The Unconscious is not some hostile landscape out to get us that needs taming or emptying as Freud would have had us believe. Neither do I believe it needs to be managed like some farmland for the benefit of man as befits Jung’s attitude to it. The Unconscious is wilderness. Wildness. Ecologically, we need to allow spaces of wilderness, places where nature is trusted to look after itself. It is the arrogance and hubris of (Egocentric) humanity to believe it knows best. We need to learn from nature, recognise we are part of nature. In our so called development and civilisation we have separated from nature, from our Unconscious. Nature, our Unconscious is seen as something other, something to be colonised and exploited for our own gain, rather than realising that we are nature, that our Unconscious is us.


HOW TO WORK WITH DREAMS.

Trying to teach how to work with dreams and hold this perspective of respectful non-interference is very difficult, and whilst I offer some guidance here, there is nothing like as a teacher said to me, “getting dreams under your belt”. The truth in her words remains with me today. Experience is key. Only with experience, will you get a feel for the Dreamworld and how it works. Techniques or formulas will not work, that is not the way of the Dreamworld.

When working with dreams it is fundamental to remember that we do not know. There is no certainty in this realm, only that which is imposed on it by the Ego and it’s need to know. It is essential to hold the dream lightly with an attitude of respect and humility, as the dream is far wiser than we are. Yeats sees dreams as the cloths of heaven and tells his lover -
“I have spread my dreams under your feet.
Tread softly because you tread on my dreams.”

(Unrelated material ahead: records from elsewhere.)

Lemma prune_ok c bs :
  chain_ok c bs -> chain_ok (prune_bodies c) bs /\ main (prune_bodies c) = main c /\ config (prune_bodies c) = config c.
Proof.
  intros Hc. destruct (prune_main_ok c bs Hc) as (H1 & H2 & H3). unfold prune_bodies, prune_fork_bodies.
  set (c1 := prune_main_body c) in *.
  destruct (prune_loop_ok (size (blocks (known c1))) (retained_main_bodies c1 + MAX_FORK_BODIES) c1 bs H1) as (H4 & H5 & H6).
  split; [done|]. by rewrite H5, H6.
Qed.
(** ** Extending the active chain *)

(** Values and lengths in the range of their machine types. *)
Definition typed_txs (txs : list Transaction) : Prop :=
  Forall (fun tx => Forall (fun o => 0 <= value o) (outputs tx) /\ zlen (outputs tx) < 2 ^ 32) txs.

Lemma validate_each txs :
  rfold (fun _ tx => validate_transaction tx) tt txs = Ok tt -> Forall (fun tx => validate_transaction tx = Ok tt) txs.
Proof.
  induction txs as [|tx txs IH]; simpl; [constructor|].
  destruct (validate_transaction tx) as [[]| |] eqn:E; simpl; try done. intros Hv. by constructor; [|apply IH].
Qed.

Lemma validated_sound now b n ts bi sm prev pow :
  validate_block_inner now b n ts bi sm prev pow = Ok tt -> typed_txs (transactions b) ->
  sound_block_txs (n + 1) (transactions b) /\ n + 1 <= u32_max.
Proof.
  unfold validate_block_inner. intros Hv Ht. destruct (transactions b) as [|tx rest] eqn:Eb; [done|]. rewrite <- Eb in *.
  destruct (_ <? _); [done|]. destruct (padd u32_max n 1) as [nx| |] eqn:En; [|done..]. cbn [rbind] in Hv.
  unfold padd, checked_add in En. destruct (Z.leb_spec (n + 1) u32_max); [|done]. injection En as <-.
  destruct (Z.eqb_spec (Block.height b) (n + 1)) as [Eh|]; [cbn [negb] in Hv|done].
  destruct (negb _); [done|]. destruct (negb _); [done|].
  destruct (check_first_tx _ _ _ _) as [[]| |]; [|done..]. cbn [rbind] in Hv.
  destruct (existsb _ rest) eqn:Er; [done|]. destruct (_ <? _); [done|]. destruct (_ <=? _); [done|].
  destruct (no_err _) as [root| |]; [|done..]. cbn [rbind] in Hv. destruct (negb _); [done|].
  apply validate_each in Hv. split; [|done]. split.
  - apply Forall_forall. intros x Hx. unfold typed_txs in Ht. rewrite Forall_forall in Hv, Ht. destruct (Ht x Hx). by split; [split; [apply Hv|]|].
  - rewrite Eb. split.
    + intros _. unfold Block.height in Eh. by rewrite Eb in Eh.
    + apply Forall_forall. intros x Hx. destruct (is_coinbase x) eqn:Ec; [|done].
      assert (existsb (fun tx => is_coinbase tx || is_coinstake tx) rest = true) as Ex; [|congruence].
      apply existsb_exists. exists x. split; [by apply list_elem_of_In|]. by rewrite Ec.
Qed.

(** Nothing but the commitment buffers has changed. *)
Definition same_chain (c c' : Chain) : Prop := known c' = known c /\ main c' = main c /\ config c' = config c.

Lemma tip_exists bs : bs <> [] -> exists b0, tip_block bs = Some b0.
Proof.
  intros Hne. destruct (exists_last Hne) as (bs' & b & ->). exists b. unfold tip_block.
  rewrite length_app. simpl. replace (Nat.pred (length bs' + 1)) with (length bs') by lia.
  by apply list_lookup_middle.
Qed.

Lemma best_hash_tip c bs b0 :
  main_ok (config c) (known c) (main c) bs -> tip_block bs = Some b0 -> best_hash c = Some (block_hash b0).
Proof.
  intros M Ht. unfold best_hash. rewrite (mo_index _ _ _ _ M). destruct (main_ok_facts _ _ _ _ M) as [_ Hne].
  destruct (exists_last Hne) as (bs' & b & ->). unfold tip_block in Ht. rewrite length_app in Ht. simpl in Ht.
  replace (Nat.pred (length bs' + 1)) with (length bs') in Ht by lia. rewrite list_lookup_middle in Ht by done.
  injection Ht as <-. unfold vec_last. by rewrite map_app, rev_app_distr.
Qed.

Lemma header_tip c bs b0 :
  main_ok (config c) (known c) (main c) bs -> tip_block bs = Some b0 -> 1 <= zlen bs ->
  get_header_at_height c (zlen bs - 1) = Some (header b0).
Proof.
  intros M Ht Hlen. unfold get_header_at_height, vec_at.
  rewrite (mo_index _ _ _ _ M), (proj2 (Z.leb_le _ _)), list_lookup_fmap by lia. unfold tip_block in Ht.
  replace (Z.to_nat (zlen bs - 1)) with (Nat.pred (length bs)) by (unfold zlen; lia).
  rewrite Ht. cbn. apply (mo_known _ _ _ _ M _ _ Ht).
Qed.

(** Applying a block to the tip, on a chain in order. *)
Lemma apply_block_tip c bs b0 b :
  main_ok (config c) (known c) (main c) bs -> tip_block bs = Some b0 -> prev_block_hash (header b) = block_hash b0 ->
  sound_block_txs (zlen bs) (transactions b) -> (forall x, x ∈ transactions b -> U x) ->
  soc (apply_block b (zlen bs))
    (fun j c' => known c' = known c /\ config c' = config c /\ height_index (main c') = height_index (main c) /\
       tx_index (main c') = tx_index (main c) /\ journals (main c') = journals (main c) /\
       rollback_journal j (state (main c')) = Ok (state (main c)) /\ journal_of (state (main c)) j (state (main c')) /\
       (root_mismatch b j = false -> connect (config c) bs (state (main c)) b = Some (state (main c'), j)))
    (fun _ c' => same_chain c c') c.
Proof.
  intros M Ht Hp Hs Hu. pose proof (apply_block_frame b (zlen bs) c) as (F1 & F2 & F3 & F4 & F5).
  destruct (main_ok_facts _ _ _ _ M) as [[_ _ Htr _ Hall] _].
  pose proof (apply_block_sound (all_txs bs) b (zlen bs) c Hall Hu Hs Htr) as Hx.
  unfold soc. destruct (apply_block b (zlen bs) c) as [c' [j|e|]] eqn:E; [| |done]; simpl in *.
  - split_and!; try done; [by apply Hx|by apply Hx|]. intros Hr. by eapply apply_block_connect.
  - split; [done|]. split; [|done]. destruct (main c), (main c'); simpl in *. congruence.
Qed.
(* ===== verification/Genesis.v ===== *)
(** * The genesis block

    [vtorrent-node/src/genesis.rs]: the snapshot of the legacy balances, the block that
    distributes them and the chain that starts with it.  The blob with the balances
    ([genesis_snapshot.bin]) is a parameter; what its tests assert about it, that the
    balances add up to the legacy supply, is the hypothesis [snapshot_documented]. *)

From stdpp Require Import base list gmap sorting strings.
From Stdlib Require Import ZArith Lia.
From S2P Require Import Prelude Script Crypto Engine Standard Merkle Codec Block Address Consensus.
From S2P Require Import Deployments Governance Ledger Supply History Chain Replay.
Import Scripts.

(** ** The snapshot *)

Definition LEGACY_ADDRESS_COUNT : Z := 59375.
Definition LEGACY_SNAPSHOT_HEIGHT : Z := 1680456.
Definition GENESIS_TIMESTAMP : Z := 1700000000.

(** [&bytes[a..b]]. *)
Definition range {E} (a b : Z) (l : bytes) : res E bytes :=
  if (a <=? b) && (b <=? zlen l) then Ok (slice a b l) else Panic.

(** [str::from_utf8] succeeds. *)
Definition between (a b x : Z) : bool := (a <=? x) && (x <=? b).
Definition utf8_cont : Z -> bool := between 0x80 0xbf.
Fixpoint from_utf8 (l : bytes) : bool :=
  match l with
  | [] => true
  | b :: l =>
      if b <? 0x80 then from_utf8 l else
      match l with
      | [] => false
      | c1 :: l =>
          if between 0xc2 0xdf b then utf8_cont c1 && from_utf8 l else
          match l with
          | [] => false
          | c2 :: l =>
              let second :=
                if b =? 0xe0 then between 0xa0 0xbf c1 else if b =? 0xed then between 0x80 0x9f c1 else utf8_cont c1 in
              if between 0xe0 0xef b then second && utf8_cont c2 && from_utf8 l else
              match l with
              | [] => false
              | c3 :: l =>
                  let second :=
                    if b =? 0xf0 then between 0x90 0xbf c1 else if b =? 0xf4 then between 0x80 0x8f c1 else utf8_cont c1 in
                  between 0xf0 0xf4 b && second && utf8_cont c2 && utf8_cont c3 && from_utf8 l
              end
          end
      end
  end.

(** [iter().position(|&b| b == 0)]. *)
Fixpoint position_zero (l : bytes) : option nat :=
  match l with
  | [] => None
  | b :: l => if b =? 0 then Some 0%nat else S <$> position_zero l
  end.

(** The loop of [decode_snapshot]. *)
Definition decode_entry {E} (b : bytes) (offset : Z) : res E (bytes * Z) :=
  let* addr_bytes := range offset (offset + 34) b in
  let addr_end := match position_zero addr_bytes with Some i => i | None => 34%nat end in
  let addr := take addr_end addr_bytes in
  if negb (from_utf8 addr) then Panic else
  let* bal := range (offset + 34) (offset + 42) b in
  Ok (addr, from_le bal).

Fixpoint decode_entries {E} (count : nat) (b : bytes) (offset : Z) (out : list (bytes * Z)) : res E (list (bytes * Z)) :=
  match count with
  | O => Ok out
  | S count => let* e := decode_entry b offset in decode_entries count b (offset + 42) (out ++ [e])
  end.

(** [decode_snapshot]. *)
Definition decode_snapshot {E} (b : bytes) : res E (list (bytes * Z)) :=
  if zlen b <? 4 then Panic else
  let* n := range 0 4 b in
  let count := from_le n in
  if negb (count =? LEGACY_ADDRESS_COUNT) then Panic else
  if negb (zlen b =? 4 + count * 42) then Panic else
  decode_entries (Z.to_nat count) b 4 [].

(** [get_legacy_balance] and [is_legacy_address], on [LEGACY_SNAPSHOT]. *)
Definition legacy_balance (legacy : list (bytes * Z)) (address : bytes) : Z :=
  match List.find (fun e => bytes_eqb e.1 address) legacy with Some e => e.2 | None => 0 end.
Definition is_legacy_address (legacy : list (bytes * Z)) (address : bytes) : bool :=
  existsb (fun e => bytes_eqb e.1 address) legacy.

(** ** The block *)

(** [address_to_script]. *)
Definition address_to_script (address : bytes) : bytes := [0x6a; as_u8 (zlen address)] ++ address.

Definition GENESIS_MESSAGE : string :=
  "vTorrent 2.0 - Revived 2025 - Old holders made whole - No exchange needed".

(** The two transactions. *)
Definition genesis_coinbase : Transaction :=
  mkTx 1 Coinbase [] [mkTxOutput 0 (str GENESIS_MESSAGE)] 0 None None.
Definition legacy_distribution (legacy : list (bytes * Z)) : Transaction :=
  mkTx 1 LegacyClaim [] (map (fun '(addr, satoshis) => mkTxOutput satoshis (address_to_script addr)) legacy)
    LEGACY_SNAPSHOT_HEIGHT None None.

(** [all_genesis_utxos]. *)
Definition genesis_utxos `{Crypto, Bincode} (coinbase distribution : Transaction) : list Utxo :=
  map (fun o => mkUtxo (txid coinbase) 0 (value o) (script_pubkey o) 0 GENESIS_TIMESTAMP) (take 1 (outputs coinbase)) ++
  imap (fun i o => mkUtxo (txid distribution) (as_u32 (Z.of_nat i)) (value o) (script_pubkey o) 0 GENESIS_TIMESTAMP)
    (outputs distribution).

(** [create_genesis_block]. *)
Definition create_genesis_block `{Crypto, Bincode} (legacy : list (bytes * Z)) : res SpvError Block :=
  let coinbase := genesis_coinbase in
  let distribution := legacy_distribution legacy in
  let transactions := [coinbase; distribution] in
  let header merkle utxo := mkHeader 1 zero_hash merkle utxo GENESIS_TIMESTAMP GENESIS_BITS 0 0 in
  let* merkle_root := compute_merkle_root (mkBlock (header zero_hash zero_hash) transactions) in
  let* utxo_root := compute_utxo_root_sorted (genesis_utxos coinbase distribution) in
  Ok (mkBlock (header merkle_root utxo_root) transactions).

Becoming engaged with your own Dreamworld is obviously key to working effectively with dreams. When you engage with the Dreamworld it will respond. Client’s often say to me that they don’t dream, or don’t remember their dreams but simply placing pen and paper beside the bed with the intention of recording dreams, often awakens the Dreamworld (or wills the Ego into remembering them!). Dreams are like gossamer, and writing them down on waking is to be encouraged. This can be quite challenging when rolling over and returning to sleep is so inviting, or partners will be disturbed by bedside lamps being turned on. However the Ego needs to be resisted, as it is intent on the dream being forgotten. The more awake you are, the more the Dreamworld slips away from consciousness. If you are unwilling, there and then, to write the dream down, giving it a headline, a one line title can be a brilliant aide-memoire. That one image is often sufficient enough to bring back other parts of the dream when it does come to writing it down.

Writing dreams down is to engage with them. Even if you don’t interpret the dream, the Dreamworld seems to know it is receiving attention, it is being engaged and responds.

When journaling your dreams it can be useful to watch where your mind goes. When the Ego is engaged in the act of turning images into words, other things may come to your attention. Why has your mind wandered off? Where did you go when you were engaged in writing that particular part of the dream? Something in you may have been triggered whilst recording the dream image. This may be useful and is worth noting. (Writing the dream on one page of your journal and making associated notes on the opposite side can be useful.)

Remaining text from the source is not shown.